The orientations and proposals of local collectives are diverse. There are sometimes very large differences between the ideological systems and political subjectivities that they variously draw on, as I have previously pointed out.

The important question, however, is what gives this movement its unity, mobilization and popularity? Its unity is built on two main foundations. The first, which started from opposition to the diesel tax, rejects injustice and growing inequalities. The second is the refusal of any form of delegation and representation. The establishment of recognized spokespersons was viscerally rejected from the outset, just like any mediation by political parties or elections.

The gilets jaunes do not recognize any intermediaries. They set themselves up as direct interlocutors of the executive without parliamentary mediation. They note the contemporary division between the state and the people, the collapse of representative forms of democracy, and the collapse of ‘intermediate bodies’, particularly the trade unions. Emmanuel Macron, who played on this collapse, has been caught in his own trap.

The parliamentary democracy invented at the end of the eighteenth century seems to be reaching historical limits, as witness the explosion of populism. French electoral populism, whether right or left, believed for a moment that it could ride this wave. But it is failing on its own ground. The demand for new elections, quickly put forward by both Jean Luc Mélenchon’s Unbowed France and Marine Le Pen’s National Rally, appears at best as an attempt to harvest this anger at the polls, at worst as a way to put an end to the mobilization. Didn’t De Gaulle put a stop to May 68 by dissolving the National Assembly? In any case, the delegated (and dilatory) electoral process has lost its credibility and legitimacy.

This movement makes a great democratic demand. But the democracy it is embodies is a democracy of immediate demands and a democracy of popular expertise.

For a moment there was talk of relaunching the permanent forum of Nuit Debout. What would have been the point? Today every local collective blockading roundabouts, car parks and motorway tollbooths is a Nuit Debout. A common narrative is being developed. A popular expertise of the situations experienced is being built up.
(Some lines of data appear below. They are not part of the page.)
(** The profile, once [userData] is truthy. *)
Definition profile_card (u : value) : Completion Node :=
  name <~ get_member "name" u ;;
  email <~ get_member "email" u ;;
  role <~ get_member "role" u ;;
  department <~ get_member "department" u ;;
  experience <~ get_member "experience" u ;;
  location <~ get_member "location" u ;;
  projects <~ get_member "projects" u ;;
  skills <~ get_member "skills" u ;;
  badges <~ js_map skills skill_badge ;;
  Normal
    (Element "div" [className "bg-gray-50 p-5 rounded-lg border border-gray-200"]
       [ Element "div" [className "grid grid-cols-1 md:grid-cols-2 gap-4"]
           [ profile_field "Name" [Expr name];
             profile_field "Email" [Expr email];
             profile_field "Role" [Expr role];
             profile_field "Department" [Expr department];
             profile_field "Experience" [Expr experience; Text " years"];
             profile_field "Location" [Expr location];
             profile_field "Projects" [Expr projects];
             Element "div" []
               [ Element "h3" [className "font-medium text-gray-700"] [Text "Skills"];
                 Element "div" [className "flex flex-wrap gap-2 mt-1"]
                   [Items badges] ] ] ]).

Definition user_panel (s : AppState) : Completion Node :=
  content <~ (if userLoading s
              then Normal (spinner "flex items-center justify-center h-40"
                             "animate-spin rounded-full h-8 w-8 border-b-2 border-blue-500")
              else if truthy (userData s)
              then profile_card (userData s)
              else Normal (failed_paragraph "Failed to load user data")) ;;
  Normal
    (Element "div" []
       [ Element "h2" [className "text-xl font-semibold mb-4"] [Text "User Object Data"];
         content ]).

Definition column_heading (label : string) : Node :=
  Element "th"
    [ scope "col";
      className "px-6 py-3 text-left text-xs font-medium text-gray-500 uppercase tracking-wider" ]
    [Text label].

Definition cell (content : Node) : Node :=
  Element "td" [className "px-6 py-4 whitespace-nowrap"] [content].

(** The callback of [products.map]. *)
Definition product_row (product : value) (index : nat) : Completion Node :=
  row_key <~ get_member "id" product ;;
  row_name <~ get_member "name" product ;;
  row_category <~ get_member "category" product ;;
  row_price <~ get_member "price" product ;;
  fixed <~ toFixed2 row_price ;;
  in_stock <~ get_member "inStock" product ;;
  Normal
    (Element "tr" [key row_key]
       [ cell (Element "div" [className "text-sm font-medium text-gray-900"]
                 [Expr row_name]);
         cell (Element "div" [className "text-sm text-gray-500"] [Expr row_category]);
         cell (Element "div" [className "text-sm text-gray-900"]
                 [Text "$"; Expr (JStr fixed)]);
         cell (Element "span"
                 [ className
                     (String.append
                        "px-2 py-1 inline-flex text-xs leading-5 font-semibold rounded-full "
                        (if truthy in_stock
                         then "bg-green-100 text-green-800"
                         else "bg-red-100 text-red-800")) ]
                 [ Expr (JStr (if truthy in_stock then "In Stock" else "Out of Stock")) ]) ]).

Definition products_table (catalog : value) : Completion Node :=
  rows <~ js_map catalog product_row ;;
  Normal
    (Element "div" [className "overflow-x-auto"]
       [ Element "table" [className "min-w-full divide-y divide-gray-200"]
           [ Element "thead" [className "bg-gray-50"]
               [ Element "tr" []
                   [ column_heading "Name"; column_heading "Category";
                     column_heading "Price"; column_heading "Status" ] ];
             Element "tbody" [className "bg-white divide-y divide-gray-200"]
               [Items rows] ] ]).

Definition products_panel (s : AppState) : Completion Node :=
  content <~ (if productsLoading s
              then Normal (spinner "flex items-center justify-center h-40"
                             "animate-spin rounded-full h-8 w-8 border-b-2 border-blue-500")
              else
                nonempty <~ length_gt_zero (products s) ;;
                if nonempty
                then products_table (products s)
                else Normal (failed_paragraph "Failed to load products data")) ;;
  Normal
    (Element "div" []
       [ Element "h2" [className "text-xl font-semibold mb-4"]
           [Text "Products Array Data"];
         content ]).

(** [activeTab === t && panel]: the panel is evaluated on its own tab only. *)
Definition on_tab (s : AppState) (t : Tab) (panel : Completion Node)
    : Completion Node :=
  if Tab_eqb (activeTab s) t then panel else Normal (Expr (JBool false)).

(** The tree [App] returns in state [s]. *)
Definition render (s : AppState) : Completion Node :=
  w <~ on_tab s tab_welcome (Normal (welcome_panel s)) ;;
  u <~ on_tab s tab_user (user_panel s) ;;
  p <~ on_tab s tab_products (products_panel s) ;;
  Normal
    (Element "div"
       [className "min-h-screen bg-gray-100 flex items-center justify-center p-4"]
       [ Element "div" [className "bg-white rounded-lg shadow-md max-w-4xl w-full"]
           [ Element "div"
               [className "flex items-center justify-center p-6 border-b border-gray-200"]
               [ Element "Server" [className "h-8 w-8 text-blue-600 mr-3"] [];
                 Element "h1" [className "text-2xl font-bold text-gray-800"]
                   [Text "Express + React App"] ];
             banner s;
             tabs s;
             Element "div" [className "p-6"] [w; u; p] ] ]).

Close Scope completion_scope.

(** ** Further definitions: what is pending, what was traced *)

Definition Resource_eqb (a b : Resource) : bool :=
  match a, b with
  | Greeting, Greeting | Profile, Profile | Catalog, Catalog => true
  | _, _ => false
  end.

(** The suspensions of the loader of resource [k] among [l]. *)
Definition owned_by (k : Resource) (l : list (nat * (Resource * Task)))
    : list (nat * (Resource * Task)) :=
  filter (fun p => Resource_eqb (fst (snd p)) k) l.

(** How many loads of [k] are pending, and whether one is. *)
Definition pending_loads (k : Resource) (w : World) : nat :=
  List.length (owned_by k (pending w)).

Definition pending_for (k : Resource) (w : World) : bool :=
  negb (Nat.eqb (pending_loads k w) 0).

(** The [console.error] calls of a trace. *)
Definition errors_logged (t : list Effect) : list Effect :=
  filter (fun e => match e with
                   | Called (console_error _ _) => true
                   | _ => false
                   end) t.

(** A traced request or timer is one the loaders start: a request to the URL
    of a resource bounded by 3000 ms, a timer of 1000 ms. *)
Definition started_by_loader (e : Effect) : Prop :=
  match e with
  | Requested url timeout => timeout = 3000 /\ exists k, url = url_of k
  | TimerStarted ms => ms = 1000
  | _ => True
  end.

(** The route of the provider that serves resource [k]. *)
Definition provider_reply (k : Resource) (req : Server.Request) : Server.Reply :=
  match k with
  | Greeting => Server.hello req
  | Profile => Server.user req
  | Catalog => Server.products req
  end.

(** The provider's reply as the client receives it. *)
Definition provider_answer (k : Resource) (req : Server.Request) (status : Z)
    : FetchOutcome :=
  Responded (mkResponse status (BodyJson (Server.payload_of (provider_reply k req)))).

(** Since world [w1]: the flag stayed false, the probe stayed settled, and no
    request was added to the trace. *)
Definition quiet (w1 w : World) : Prop :=
  sticky w1 w /\ requests (trace w) = requests (trace w1).

(** A loading flag is raised only while a load of its resource is pending,
    and the greeting's flag is raised exactly while the probe is pending. *)
Definition spinners_justified (w : World) : Prop :=
  pending_loads Greeting w = (if loading (st w) then 1 else 0)%nat /\
  (userLoading (st w) = true -> pending_for Profile w = true) /\
  (productsLoading (st w) = true -> pending_for Catalog w = true).

(** A degraded session of a host that is not a static one has logged an
    error. *)
Definition degradation_logged (hostname : string) (w : World) : Prop :=
  isNetlify (st w) = static_host hostname /\
  (isApiAvailable (st w) = false ->
   static_host hostname = true \/ errors_logged (trace w) <> []).

(** The stored data have the shapes the component declares: no profile yet or
    a [UserData] object, and a list of [Product] objects whose prices print
    in decimal. *)
Definition typed_data (s : AppState) : Prop :=
  (userData s = JNull \/ exists u, userData s = user_value u) /\
  exists ps, products s = products_value ps /\
             Forall (fun p => Z.abs (price p) < 10 ^ 21) ps.

(** A session against this provider: every answer to a pending request is the
    payload of the provider's route for that resource. *)
Fixpoint served_by_provider (w : World) (es : list Event) : Prop :=
  match es with
  | [] => True
  | e :: rest =>
      match e with
      | Settle n (Responded r) =>
          exists k t req,
            task_at n w = Some (k, t) /\
            body r = BodyJson (Server.payload_of (provider_reply k req))
      | _ => True
      end /\
      match step w e with
      | Some w' => served_by_provider w' rest
      | None => True
      end
  end.

(** A local session in which the probe and the profile request are answered
    by the provider. *)
Definition served_session : list Event :=
  [ Settle 0 (provider_answer Greeting (Server.mkRequest "" [] "") 200);
    Click tab_user;
    Settle 1 (provider_answer Profile (Server.mkRequest "" [] "") 200) ].

(** Since world [w1] resource [k] is at rest: its stored value is the one of
    [w1], none of its loads is pending, and no request for it was added. *)
Definition at_rest (k : Resource) (w1 w : World) : Prop :=
  loaded k (st w) = loaded k (st w1) /\
  pending_loads k w = 0%nat /\
  requests_to (url_of k) (trace w) = requests_to (url_of k) (trace w1).

(** Splits the conjunctions of a frame statement and settles each resource. *)
Ltac frame_case :=
  repeat (split; [reflexivity|]);
  let k' := fresh "k'" in
  let Hk := fresh "Hk" in
  intros k' Hk; destruct k'; try congruence; split; reflexivity.



(** ** Lemmas on the execution of programs *)

Lemma performs_st cs w : st (performs cs w) = apply_calls cs (st w).
Proof.
  revert w; induction cs as [|c cs IH]; intros w; simpl; [reflexivity|].
  unfold performs, apply_calls in *. simpl. rewrite IH. reflexivity.
Qed.

Lemma performs_pending cs w : pending (performs cs w) = pending w.
Proof.
  revert w; induction cs as [|c cs IH]; intros w; simpl; [reflexivity|].
  unfold performs in *. simpl. rewrite IH. reflexivity.
Qed.

Lemma performs_next_id cs w : next_id (performs cs w) = next_id w.
Proof.
  revert w; induction cs as [|c cs IH]; intros w; simpl; [reflexivity|].
  unfold performs in *. simpl. rewrite IH. reflexivity.
Qed.

Lemma performs_trace cs w : trace (performs cs w) = trace w ++ map Called cs.
Proof.
  revert w; induction cs as [|c cs IH]; intros w; simpl.
  - now rewrite app_nil_r.
  - unfold performs in *. simpl. rewrite IH. simpl.
    now rewrite <- app_assoc.
Qed.

Lemma exec_calls owner cs w : exec owner (calls cs) w = Some (performs cs w).
Proof.
  revert w; induction cs as [|c cs IH]; intros w; simpl; [reflexivity|].
  now rewrite IH.
Qed.

(** The continuation of the probe. *)
Lemma fetchData_shape :
  exists k, fetchData = AwaitFetch "/api/hello" 3000 k
            /\ forall o, k o = calls (settled_calls Greeting o).
Proof.
  eexists. split; [reflexivity|].
  intros [[s [v|]]| |]; try reflexivity.
  destruct v as [ | | | | | |ms]; try reflexivity.
  cbn. destruct (own_member "message" ms); reflexivity.
Qed.

(** The four ways a call of the profile loader goes. *)
Lemma fetchUserData_shape r :
  fetchUserData r =
    if truthy (userData r) then Ret tt
    else Do (setUserLoading true)
           (if negb (isApiAvailable r)
            then AwaitDelay 1000 (calls (delayed_calls Profile))
            else try_catch_finally
                   (response <- fetchWithTimeout "/api/user" 3000 ;;
                    data <- json response ;;
                    call (setUserData data))
                   (fun error => calls [ console_error "Error fetching user data:" error;
                                         setUserData (user_value FALLBACK_DATA.user);
                                         setIsApiAvailable false ])
                   (call (setUserLoading false))).
Proof.
  unfold fetchUserData.
  destruct (truthy (userData r)); [reflexivity|].
  destruct (isApiAvailable r); reflexivity.
Qed.

Lemma user_fetch_shape :
  exists k,
    try_catch_finally
      (response <- fetchWithTimeout "/api/user" 3000 ;;
       data <- json response ;;
       call (setUserData data))
      (fun error => calls [ console_error "Error fetching user data:" error;
                            setUserData (user_value FALLBACK_DATA.user);
                            setIsApiAvailable false ])
      (call (setUserLoading false))
    = AwaitFetch "/api/user" 3000 k
    /\ forall o, k o = calls (settled_calls Profile o).
Proof.
  eexists. split; [reflexivity|].
  intros [[s [v|]]| |]; reflexivity.
Qed.
Lemma positions_fmap (f : string → string) name cols i :
  (∀ c, c ∈ cols → f c = name ↔ c = name) →
  positions name (f <$> cols) i = positions name cols i.
Proof.
  revert i. induction cols as [|c cols IH]; intros i Hf; simpl; [done|].
  rewrite IH by (intros; apply Hf; by right).
  destruct (decide (f c = name)) as [Hfc|Hfc], (decide (c = name)) as [Hc|Hc];
    try done; exfalso.
  - apply Hc, Hf; [by left|done].
  - apply Hfc, Hf; [by left|done].
Qed.

Lemma positions_app name l1 l2 i :
  positions name (l1 ++ l2) i = positions name l1 i ++ positions name l2 (i + length l1).
Proof.
  revert i. induction l1 as [|c l1 IH]; intros i; simpl.
  - by rewrite Nat.add_0_r.
  - rewrite IH. replace (S i + length l1) with (i + S (length l1)) by lia.
    by destruct (decide (c = name)).
Qed.

Lemma has_column_lookup cols name j :
  positions name cols 0 = [j] → cols !! j = Some name.
Proof.
  intros Hp. assert (j ∈ positions name cols 0) as Hj by (rewrite Hp; by left).
  apply positions_elem in Hj as [_ Hj]. by rewrite Nat.sub_0_r in Hj.
Qed.

Lemma getitem_Ok e name df j :
  getitem e name df = Ok j ↔ positions name (columns df) 0 = [j].
Proof.
  unfold getitem. destruct (positions name (columns df) 0) as [|j' [|??]];
    naive_solver.
Qed.
(** * esp.terraform: the reconciliation core of the Terraform Enterprise modules

    A shallow embedding of [plugins/module_utils/tfe_helper.py] (class
    [TFEHelper]) and of the [main] functions of
    [plugins/modules/tfe_workspace.py], [plugins/modules/tfe_vcs_connection.py]
    and the parameter parsing of [plugins/modules/tfe_run_info.py].

    Python values are an inductive type, dictionaries keep their insertion
    order (iteration order and short-circuit evaluation decide where a
    [TypeError] is raised), remote calls are steps of a state-and-error monad
    whose state is the log of everything sent to the remote API. *)

From Stdlib Require Import List String Ascii ZArith QArith Qpower SpecFloat Bool Lia Arith.
Import ListNotations.
Local Open Scope string_scope.
Local Open Scope Z_scope.

Set Implicit Arguments.

(** ** Python values *)

(** The values an Ansible parameter of type [dict] or a decoded JSON document
    can hold: [None], booleans, integers, floats, strings, lists and dicts
    with string keys.  Neither holds a set, a tuple or a byte string.  A
    float is a [spec_float] of the Standard Library: a signed zero, a signed
    infinity, NaN, or a sign, a mantissa and an exponent.  Strings are
    sequences of ASCII characters. *)
Unset Elimination Schemes.
Inductive value : Type :=
| VNone
| VBool (b : bool)
| VInt (z : Z)
| VFloat (f : spec_float)
| VStr (s : string)
| VList (l : list value)
| VDict (d : list (string * value)).
Set Elimination Schemes.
Why should an ounce of this new power be delegated to professionals in political speech? For every François Ruffin[1] who has understood and experienced this, how many professionals in the delegation of power remain as deaf and blind as ever, both on the government and the opposition side.

In this open breach, anger from other sources also finds an opportunity to give voice. This is the case with the secondary-school movement, which is expressing its rage with even more violence than on previous mobilizations. But the repression against them is terrible. The images of collective arrests are staggering. This only illustrates the degree of fear on the part of the authorities.

The gilets jaunes are completely of this age, that of the Arab spring, the occupied squares and the ZAD. No one can predict the future, how their struggle with the government will end. What is certain is that we shall see other mobilizations of this type in the coming years. The twilight of parliamentarianism has only just begun.

Originally published by Mediapart.

Translated by David Fernbach

 

[1] [François Ruffin is a journalist and filmmaker, and was one of the leading figures in the ‘Nuit debout’ (Rise up at night) movement of spring 2016; he was elected to the National Assembly in June 2017.]